• **Records for this exercise**
(* ===== verification/TheoremsOS.v ===== *)
(** * The properties of the protocol and of the operating-system layer

    Theorems about management records, the filter role, accepting and closing
    connections, the asynchronous table, starting a process and listening
    sockets, each with a run on a concrete system where its hypotheses hold. *)

From Stdlib Require Import String.
From S2P Require Import Prelude CString Protocol Dispatch Platform Script OsUnix Params Stream.
From S2P Require Import Writer Reader.
From S2P Require Import Source NameValue Demux Begin Mgmt Format Printing Sockets Spawn Request Accept Response.
From S2P Require Import Theorems.
#[local] Open Scope Z_scope.

(** ** Protocol *)

Section Records.
Context `{Reliable}.


(** C27. A GET_VALUES record that names known variables often enough for the
    answer to take more than 55 bytes makes the library write outside its
    64-byte array. *)
Theorem get_values_overflows fuel depth tail ps s :
  tail <> [] -> at_values tail fuel ps s -> 55 < len (encode_pairs (answers ps)) ->
  ProcessManagementRecord fuel (FillBuffProc_depth fuel (S depth)) FCGI_GET_VALUES s =
  Fault UndefinedBehaviour.
Proof. intros Ht Hat Hn. by apply (GetValues_overflow tail Ht fuel depth ps). Qed.

(** C28. For a filter request whose standard input ended with its empty record,
    [FCGX_StartFilterData] succeeds, and the stream then delivers what the
    reference demultiplexer extracts, as data, from everything that follows that
    record's header: its padding, if it has any, is taken for records. *)
Theorem filter_reads_data fuel v c rest n m s :
  delivers FCGI_STDIN v c s -> dl_ending (delivered FCGI_STDIN v s) = EndOfStream rest ->
  ends_plainly (dl_ending (delivered FCGI_DATA rest s)) ->
  2 * len v + 18 < Z.of_nat fuel -> Stream.role (rq s) = FCGI_FILTER ->
  len c < n -> n <= INT_MAX -> 0 < m <= INT_MAX ->
  wp (a <- FCGX_GetStr fuel (FillBuffProc fuel) n ;;
      r <- FCGX_StartFilterData ;;
      b <- FCGX_GetStr fuel (FillBuffProc fuel) m ;; ret (a, r, b)) (fun r _ =>
    r = (c, 0, take (Z.to_nat m) (dl_content (delivered FCGI_DATA rest s)))) s.
Proof.
  intros Hd Hend Hpl Hf Hrole Hn Hn2 Hm. pose proof (len_nonneg c). wp_step.
  wp_use wp_GetStr_delivers; [exact Hd|unfold asks_nothing; by rewrite Hend|lia|done|].
  intros a s1 [-> Hrest].
  destruct (Hrest Hn) as [[Hwin Hfr Hclosed _ Hhow] Hle]. rewrite Hend in Hhow.
  destruct Hhow as (_ & Hv & _). wp_step. destruct Hd as [[_ Hrd Hpr _ Hfc Hty _ _ _ _ _ _] _].
  unfold FCGX_StartFilterData. sstep.
  rewrite (rf_rq _ _ Hfr), Hrole, (rf_reader _ _ Hfr), Hrd, Hclosed, (rf_type _ _ Hfr), Hty.
  change (negb (FCGI_FILTER =? FCGI_FILTER) || _ || _ || _) with false. cbn match. wp_step.
  wp_use (wp_SetReaderType FCGI_DATA rest).
  { split; [done|..]; [by rewrite (rf_reader _ _ Hfr)|by rewrite (rf_proc _ _ Hfr)
      |by rewrite (rf_fclose _ _ Hfr)|done]. }
  intros _ s2 (Hat2 & Hrq2 & _). wp_steps.
  assert (delivered FCGI_DATA rest s2 = delivered FCGI_DATA rest s) as Hs2.
  { unfold delivered. by rewrite Hrq2, (rf_rq _ _ Hfr). }
  wp_use (wp_GetStr_delivers fuel FCGI_DATA rest (dl_content (delivered FCGI_DATA rest s)) m s2);
    [by split; [|rewrite Hs2]|unfold asks_nothing; by rewrite Hs2|done|rewrite <- Hv; lia|].
  intros b s3 [-> _]. wp_step. do 2 f_equal. apply take_ge. unfold len in *. lia.
Qed.
End Records.

(** ** The operating-system layer *)

Section System.
Context `{Reliable}.

(** C29. [ClientAddrOK] accepts a client exactly when the list of addresses is
    empty or one of its comma-separated parts is the client's address. *)
Theorem client_allowed addr parts o :
  Forall addr_part parts -> parts <> [] -> len (comma_join parts) < 1073741824 ->
  wp (ClientAddrOK addr (Some (c_str (comma_join parts)))) (fun r o' =>
    r = bool_decide (comma_join parts = []) ||
        existsb (fun a => inet_addr (c_str a) =? addr) parts) o.
Proof. apply wp_ClientAddrOK. Qed.

(** C30. [OS_AsyncRead] grows the table as needed and queues the operation in
    the descriptor's own entry, keeping every other entry, and adds the
    descriptor to the set that [OS_DoIo] waits for. *)
Theorem async_read_queues fuel fd offset buf n proc cd t o :
  table_ok o t -> fd_ok fd = true -> fd * 2 + 1 < Z.of_nat fuel ->
  (forall e, t !! Z.to_nat (AIO_RD_IX fd) = Some e -> inUse e = false) ->
  wp (OS_AsyncRead fuel fd offset buf n proc cd) (fun r o' => r = 0 /\ exists t',
    asyncIoTable (aio o') = Some t' /\
    t' !! Z.to_nat (AIO_RD_IX fd) = Some (mkAioInfo proc cd fd n offset buf true) /\
    (forall i e, i <> Z.to_nat (AIO_RD_IX fd) -> t !! i = Some e -> t' !! i = Some e) /\
    readFdSet (aio o') = {[fd]} ∪ readFdSet (aio o) /\
    maxFd (aio o') = Z.max (maxFd (aio o)) fd) o.
Proof. apply wp_OS_AsyncRead. Qed.

End System.

Section Closing.
Context `{PlatformLaws}.

(** C31. In a process without asynchronous operations, closing a connection shuts
    its sending side down and, when that succeeds, reads what the peer still sends,
    until all of it was read, nothing came for two seconds, or a call failed; then it
    closes the descriptor, with [close]'s result.  It terminates, takes back nothing
    that was sent, touches no other connection, and frees the descriptor unless a
    call failed. *)
Theorem close_keeps_output fuel fd o :
  fd_ok fd = true -> asyncIoInUse (aio o) = false ->
  len (os_in fd o) + 1 < Z.of_nat fuel ->
  wp (OS_Close fuel fd) (fun r o' => (exists rc o1 o2,
      syscall (sys_shutdown fd 1) o = Ret rc o1 /\
      (if rc =? 0 then input_drained fd o1 o2 else o2 = o1) /\
      syscall (sys_close fd) o2 = Ret r o') /\
    out_kept fd o o' /\ (fd ∈ opened (os_files o') -> may_fail)) o.
Proof. apply wp_OS_Close_drained. Qed.
End Closing.

Section Shutdown.
Context `{Platform}.

(** C32. When SIGUSR1 arrives while [accept] returns a Unix client that then sends
    nothing, [OS_Accept] drops the client but keeps its stale descriptor, and from
    then on loops forever without returning and without accepting again: for every
    amount of fuel the loop runs out of it, whatever a later [accept] would give. *)
Theorem accept_stale_socket sock fd Silent fail_on_intr addrs fuel o :
  fd_ok fd = true -> silent_client sock fd Silent ->
  shutdownPending o = false -> silent_arrival sock fd Silent (plat o) ->
  OS_Accept fuel sock fail_on_intr addrs o = Fault OutOfFuel.
Proof. intros. by eapply OS_Accept_stale. Qed.
End Shutdown.

Section Processes.
Context `{ProcessLaws}.
Lemma strict_match_own (own : list (string * Tensor)) :
  List.NoDup (map fst own) -> strict_match own own = true.
Proof.
  intros Hnd. unfold strict_match. apply andb_true_iff. split.
  - apply forallb_forall. intros [k t] Hin.
    rewrite (assoc_NoDup_In _ _ _ Hnd Hin), input_for_same_shape by done.
    by apply bool_decide_eq_true.
  - apply forallb_forall. intros [k t] Hin. apply bool_decide_eq_true.
    rewrite (assoc_NoDup_In _ _ _ Hnd Hin). by eexists.
Qed.

(** Loading into a module its own state dictionary changes nothing. *)
Lemma load_own_state_dict {cast : Casting} (expert : nat) (m : nn_Module) (w : World) :
  same_type_cast_is_identity cast ->
  w_modules w !! expert = Some m ->
  List.NoDup (map fst (state_dict m)) ->
  load_state_dict expert (state_dict m) w = (Ok tt, w).
Proof.
  intros Hcast Hm Hnd.
  rewrite (load_state_dict_strict _ _ m) by (done || by apply strict_match_own).
  rewrite (loaded_own m Hcast "" (state_dict m)).
  - rewrite insert_id by done. by destruct w.
  - intros k t Hin. by apply assoc_NoDup_In.
Qed.
Definition do_POST (req : Request) : M unit :=
  if negb (String.eqb (path req) "/message") then _serve_404
  else
    length ← try_except
               (call ValueError
                  (int env (default "0" (headers_get req "Content-Length"))))
               [(Only ValueError, ret 0%Z)];
    body ← (if (0 <? length)%Z then rfile_read (rfile req) length
            else ret []);
    (* forward raw form data to socket server *)
    send_udp body;;
    (* redirect back to main page *)
    emit (SendResponse 302);;
    emit (SendHeader "Location" "/");;
    emit EndHeaders.

End Program.

(** ** Vocabulary of the specification *)

(** [p] lies strictly below [root]. *)
Definition descendant (root p : Path) : Prop :=
  ∃ rest, rest ≠ [] ∧ p = root ++ rest.

(** The designated error-page location. *)
Definition error_page (env : Env) : Path := STATIC_DIR env // "error.html".

(** The paths with an entry of their own in [file_path_for_route]. *)
Definition literal_routes : list string :=
  ["/"; "/index.html"; "/message"; "/message.html"; "/error.html";
   "/style.css"; "/logo.png"].

(** The candidate location the router's fallback builds for a path. *)
Definition candidate_of (env : Env) (route_path : string) : Path :=
  STATIC_DIR env // lstrip "/" route_path.

(** The router's result as the specification words it: a file that exists
    strictly below the static root, or the error page. *)
Definition existing_file_or_error_page (env : Env) (route_path : string)
  : Prop :=
  ∃ p, file_path_for_route env route_path = ret p ∧
       ((descendant (STATIC_DIR env) p ∧ is_file env p = Some true)
        ∨ p = error_page env).

(** The events of a file response. *)
Definition respond (status : Z) (content_type : string) (data : bytes)
  : list Event :=
  [SendResponse status;
   SendHeader "Content-Type" content_type;
   SendHeader "Content-Length" (pretty (length data));
   EndHeaders;
   WfileWrite data].

(** The events of the answer to a failed read of [p]. *)
Definition respond_500 (p : Path) : list Event :=
  [LogException ("failed to read file: " ++ pathlib.str p);
   SendResponse 500;
   EndHeaders].

(** The events of the redirect to the main page. *)
Definition redirect : list Event :=
  [SendResponse 302; SendHeader "Location" "/"; EndHeaders].

(** What goes to the client: the status line, the headers, the body. *)
Definition to_client (ev : Event) : bool :=
  match ev with
  | SendResponse _ | SendHeader _ _ | EndHeaders | WfileWrite _ => true
  | _ => false
  end.

Definition response_of (t : list Event) : list Event :=
  List.filter to_client t.

Definition status_of (t : list Event) : option Z :=
  head (omap (λ ev, match ev with SendResponse c => Some c | _ => None end) t).

Definition body_of (t : list Event) : bytes :=
  concat (omap (λ ev, match ev with WfileWrite d => Some d | _ => None end) t).

(** A GET answer as the specification words it: 404 with the error page
    when the router returned the error-page location, 200 with the
    resolved file otherwise. *)
Definition answers_by_location (env : Env) (req : Request) : Prop :=
  ∃ p, file_path_for_route env (path req) = ret p ∧
       if bool_decide (p = error_page env)
       then ∃ data, read_bytes env p = Some data ∧
                    do_GET env req
                      = (respond 404 (content_type_of env p) data, Ok tt)
       else ∃ data, read_bytes env p = Some data ∧
                    do_GET env req
                      = (respond 200 (content_type_of env p) data, Ok tt).

(** The answer to a GET for an error.html as the specification words it:
    status 404 and the body of the error page. *)
Definition answers_404_with_error_page (env : Env) (req : Request) : Prop :=
  status_of (trace (do_GET env req)) = Some 404%Z ∧
  read_bytes env (error_page env) = Some (body_of (trace (do_GET env req))).

(** A failed read as the specification words it: whenever the router
    returned a location other than the error page and that file cannot be
    read, the answer is 500 without a body. *)
Definition unreadable_is_500 (env : Env) (req : Request) : Prop :=
  ∀ p, file_path_for_route env (path req) = ret p →
       p ≠ error_page env →
       read_bytes env p = None →
       status_of (trace (do_GET env req)) = Some 500%Z ∧
       body_of (trace (do_GET env req)) = [].

(** The length [do_POST] reads: the value of the header through [int],
    ["0"] standing in for a missing header and 0 for a [ValueError]. *)
Definition content_length (env : Env) (req : Request) : Z :=
  default 0%Z (int env (default "0" (headers_get req "Content-Length"))).


(** The answer to a POST as the specification words it: the redirect. *)
Definition answers_with_redirect (env : Env) (req : Request) : Prop :=
  outcome (do_POST env req) = Ok tt ∧
  response_of (trace (do_POST env req)) = redirect.

(** The values the pairs of a query string give to [key], in order. *)
Definition values_of (key : string) (pairs : list (string * string))
  : list string :=
  omap (λ pair, if String.eqb (fst pair) key then Some (snd pair) else None)
       pairs.

(** Field extraction as the specification describes it: the candidate field
    names are tried in order, the first one that is present gives its first
    value, and the empty string stands for none. *)
Fixpoint first_present (candidates : list string)
  (pairs : list (string * string)) : string :=
  match candidates with
  | [] => ""
  | key :: rest =>
      match values_of key pairs with
      | value :: _ => value
      | [] => first_present rest pairs
      end
  end.

(** The pairs of a datagram. *)
Definition pairs_of (payload : bytes) : list (string * string) :=
  urllib.parse_qsl (codecs.decode codecs.ignore payload).

(** The document the loop builds for a datagram that arrived as [a]. *)
Definition document_of (a : Arrival) (payload : bytes) : Document :=
  {| date := now a;
     username := first_present ["username"; "name"] (pairs_of payload);
     message := first_present ["message"] (pairs_of payload) |}.

(** The document one turn of the loop hands to the store, if any: the
    datagram must have been received and the insert must have succeeded. *)
Definition accepted (a : Arrival) : option Document :=
  match recvfrom a, insert_one a with
  | Some payload, Some _ => Some (document_of a payload)
  | _, _ => None
  end.

(** The kinds of effect. *)
Definition is_log (ev : Event) : bool :=
  match ev with
  | LogException _ | LogInfo _ => true
  | _ => false
  end.

Definition relays (ev : Event) : bool :=
  match ev with
  | Sendto _ => true
  | _ => false
  end.

Definition persists (ev : Event) : bool :=
  match ev with
  | InsertOne _ => true
  | _ => false
  end.

(** A form as a browser writes it when no character needs escaping: the
    fields [name=value], joined by ['&']. *)
Definition form (fields : list (string * string)) : string :=
  join "&" (map (λ field, (fst field ++ "=" ++ snd field)%string) fields).

(** Text that stands for itself in a form: ASCII without the four
    characters the form syntax gives a meaning to. *)
Definition safe_char (a : ascii) : bool :=
  urllib.is_ascii a
  && negb (Ascii.eqb a "&") && negb (Ascii.eqb a "=")
  && negb (Ascii.eqb a "+") && negb (Ascii.eqb a "%").

Definition safe (s : string) : bool :=
  forallb safe_char (list_ascii_of_string s).

(** The fields with a value. *)
Definition with_value (fields : list (string * string))
  : list (string * string) :=
  filter (λ field, snd field ≠ "") fields.

(** ** Concrete environments

    A disk without symbolic links, on which [Path.resolve] is the lexical
    collapse of [".."] parts and refuses a NUL; used to run the program on
    examples.  It gives a read a buffer of at most 4 GiB. *)

(** A regular file: its bytes, or [None] when it cannot be opened for
    reading. *)
Definition Disk := gmap Path (option bytes).

Fixpoint collapse (seen : list string) (parts : list string) : Path :=
  match parts with
  | [] => rev seen
  | c :: rest =>
      if String.eqb c ".." then collapse (tail seen) rest
      else collapse (c :: seen) rest
  end.

Definition suffix_of (suf s : string) : bool :=
  let n := String.length s - String.length suf in
  String.eqb (substring n (String.length suf) s) suf
  && (String.length suf <=? String.length s).

Definition guess_by_suffix (s : string) : option string :=
  if suffix_of ".html" s then Some "text/html"
  else if suffix_of ".css" s then Some "text/css"
  else if suffix_of ".png" s then Some "image/png"
  else None.

(** [int(s)] for a string of ASCII characters: blanks around the number,
    an optional sign, and decimal digits with single underscores allowed
    between them, 4300 digits at most; anything else is a [ValueError].
    The digits and blanks outside ASCII that [int] accepts as well are
    taken as a [ValueError] here. *)
Definition is_blank (a : ascii) : bool :=
  let c := N_of_ascii a in
  ((9 <=? c) && (c <=? 13) || (c =? 32))%N.

Fixpoint lstrip_blank (l : list ascii) : list ascii :=
  match l with
  | a :: l' => if is_blank a then lstrip_blank l' else l
  | [] => []
  end.

Definition strip_blank (l : list ascii) : list ascii :=
  rev (lstrip_blank (rev (lstrip_blank l))).

(** The value and the number of the digits of [l]; [after_digit] says
    whether the character before was a digit, which an underscore and the
    end need. *)
Fixpoint digits_value (acc : Z) (count : nat) (after_digit : bool)
  (l : list ascii) : option (Z * nat) :=
  match l with
  | [] => if after_digit then Some (acc, count) else None
  | a :: l' =>
      let d := Z.of_N (N_of_ascii a) in
      if ((48 <=? d) && (d <=? 57))%Z
      then digits_value (10 * acc + (d - 48)) (S count) true l'
      else if Ascii.eqb a "_" && after_digit
           then digits_value acc count false l'
           else None
  end.

Definition int_of_digits (s : string) : option Z :=
  let l := strip_blank (list_ascii_of_string s) in
  let '(sign, l) :=
    match l with
    | "+"%char :: l' => (1%Z, l')
    | "-"%char :: l' => ((-1)%Z, l')
    | _ => (1%Z, l)
    end in
  match digits_value 0 0 false l with
  | Some (value, count) =>
      if 4300 <? count then None else Some (sign * value)%Z
  | None => None
  end.

Definition disk_env (base : Path) (disk : Disk) (network_up : bool) : Env :=
  {| BASE_DIR := base;
     resolve := λ p,
       if existsb (urllib.contains "000"%char) p then Raise ValueError
       else Ok (collapse [] p);
     is_file := λ p, Some (bool_decide (is_Some (disk !! p)));
     read_bytes := λ p, mjoin (disk !! p);
     guess_type := guess_by_suffix;
     int := int_of_digits;
     maxsize := 4294967296;
     sendto := λ _, if network_up then Some tt else None |}.

Definition site : Path := ["srv"; "app"].

(** The example site: an error page, a stylesheet, a nested page that is
    also called error.html, a file nobody may read, and a file next to the
    static root. *)
Definition disk0 : Disk :=
  {[ ["srv"; "app"; "front-init"; "error.html"] := Some (b "<h1>404</h1>");
     ["srv"; "app"; "front-init"; "style.css"] := Some (b "body{}");
     ["srv"; "app"; "front-init"; "sub"; "error.html"] := Some (b "nested");
     ["srv"; "app"; "front-init"; "locked.txt"] := None;
     ["srv"; "app"; "secret"] := Some (b "s3cr3t") ]}.

Definition env0 : Env := disk_env site disk0 true.

(** The example site with its nested error.html made unreadable. *)
Definition disk1 : Disk :=
  <[ ["srv"; "app"; "front-init"; "sub"; "error.html"] := None ]> disk0.

Definition env1 : Env := disk_env site disk1 true.

(** The example site with the network down. *)
Definition env2 : Env := disk_env site disk0 false.

(** The example site with its error page made unreadable. *)
Definition disk3 : Disk :=
  <[ ["srv"; "app"; "front-init"; "error.html"] := None ]> disk0.

Definition env3 : Env := disk_env site disk3 true.

(** A GET of [p]. *)
Definition get (p : string) : Request :=
  {| path := p; headers_get := λ _, None; rfile := []; closes := false |}.

(** A POST to [p] with the given [Content-Length] value and body stream,
    from a client that closes its side of the connection after the
    body. *)
Definition post (p : string) (announced : option string) (stream : bytes)
  : Request :=
  {| path := p;
     headers_get := λ k,
       if String.eqb k "Content-Length" then announced else None;
     rfile := stream;
     closes := true |}.

(** The same from a client that keeps the connection open, as a browser
    does while it waits for the answer. *)
Definition post_open (p : string) (announced : option string)
  (stream : bytes) : Request :=
  {| path := p;
     headers_get := λ k,
       if String.eqb k "Content-Length" then announced else None;
     rfile := stream;
     closes := false |}.
(** [erase(begin() + pos)]: [pos] must designate an element *)
Definition erase (pos : nat) : M vector () :=
  λ v, if bool_decide (pos < length v)
       then Ret () (take pos v ++ drop (S pos) v)
       else Undefined.

(** [erase(begin() + first, begin() + last)]: [[first, last)] must be a
    valid range of the vector *)
Definition erase_range (first last : nat) : M vector () :=
  λ v, if bool_decide (first ≤ last ∧ last ≤ length v)
       then Ret () (take first v ++ drop last v)
       else Undefined.
End StdVector.
End StdVector.

(** ** [oxide::Vec<T>] *)

Module Vec.
Section Vec.
Context {T : Type}.

(** The state an object is left in after its value has been moved out. *)
Variable moved : T → T.

(** [struct Vec : protected std::vector<T>] has no member of its own. *)
Definition Vec : Type := @StdVector.vector T.

(** [std::reference_wrapper<T>] onto [data()[index]] *)
Definition reference_wrapper : Type := nat.

(** Reading through a reference: undefined if it designates no element. *)
Definition read (r : reference_wrapper) : M Vec T :=
  λ v, match v !! r with
       | Some x => Ret x v
       | None => Undefined
       end.

(** [T value = std::move(r);]: move-construct from the referent, which is
    left in its moved-from state. *)
Definition move_from (r : reference_wrapper) : M Vec T :=
  λ v, match v !! r with
       | Some x => Ret x (<[r := moved x]> v)
       | None => Undefined
       end.

Definition len : M Vec nat :=
  λ v, Ret (StdVector.size v) v.

Definition is_empty : M Vec bool :=
  λ v, Ret (StdVector.empty v) v.

Definition clear : M Vec () :=
  λ _, Ret () [].

Definition truncate (len : nat) : M Vec () :=
  v ← get_state;
  if bool_decide (len < StdVector.size v)
  then StdVector.erase_range len (StdVector.size v)
  else mret ().

Definition get (index : nat) : M Vec (option reference_wrapper) :=
  v ← get_state;
  if bool_decide (index < StdVector.size v)
  then mret (Some index)
  else mret None.

(** [operator[]] *)
Definition index_op (index : nat) : M Vec reference_wrapper :=
  opt ← get index;
  match opt with
  | None => throw (out_of_range "index out of bounds")
  | Some r => mret r
  end.

Definition pop : M Vec (option T) :=
  v ← get_state;
  if StdVector.empty v then mret None
  else
    r ← StdVector.back;
    value ← move_from r;
    StdVector.pop_back;;
    mret (Some value).

Definition push (value : T) : M Vec () :=
  StdVector.push_back value.

Definition insert (index : nat) (value : T) : M Vec () :=
  v ← get_state;
  if bool_decide (StdVector.size v < index)
  then throw (out_of_range "insert index out of bounds")
  else StdVector.insert index value.

Definition remove (index : nat) : M Vec T :=
  v ← get_state;
  if bool_decide (StdVector.size v ≤ index)
  then throw (out_of_range "remove index out of bounds")
  else
    r ← index_op index;
    value ← move_from r;
    StdVector.erase index;;
    mret value.

(** [push] of each value of [xs] in turn, and [n] calls of [pop] whose
    results are collected in the order of the calls. *)
Fixpoint push_all (xs : list T) : M Vec () :=
  match xs with
  | [] => mret ()
  | x :: xs' => push x;; push_all xs'
  end.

• **Work instruction**
Among the lines above, return each one holding the string "throw".

• **Written answer**
  | None => throw (out_of_range "index out of bounds")
  then throw (out_of_range "insert index out of bounds")
  then throw (out_of_range "remove index out of bounds")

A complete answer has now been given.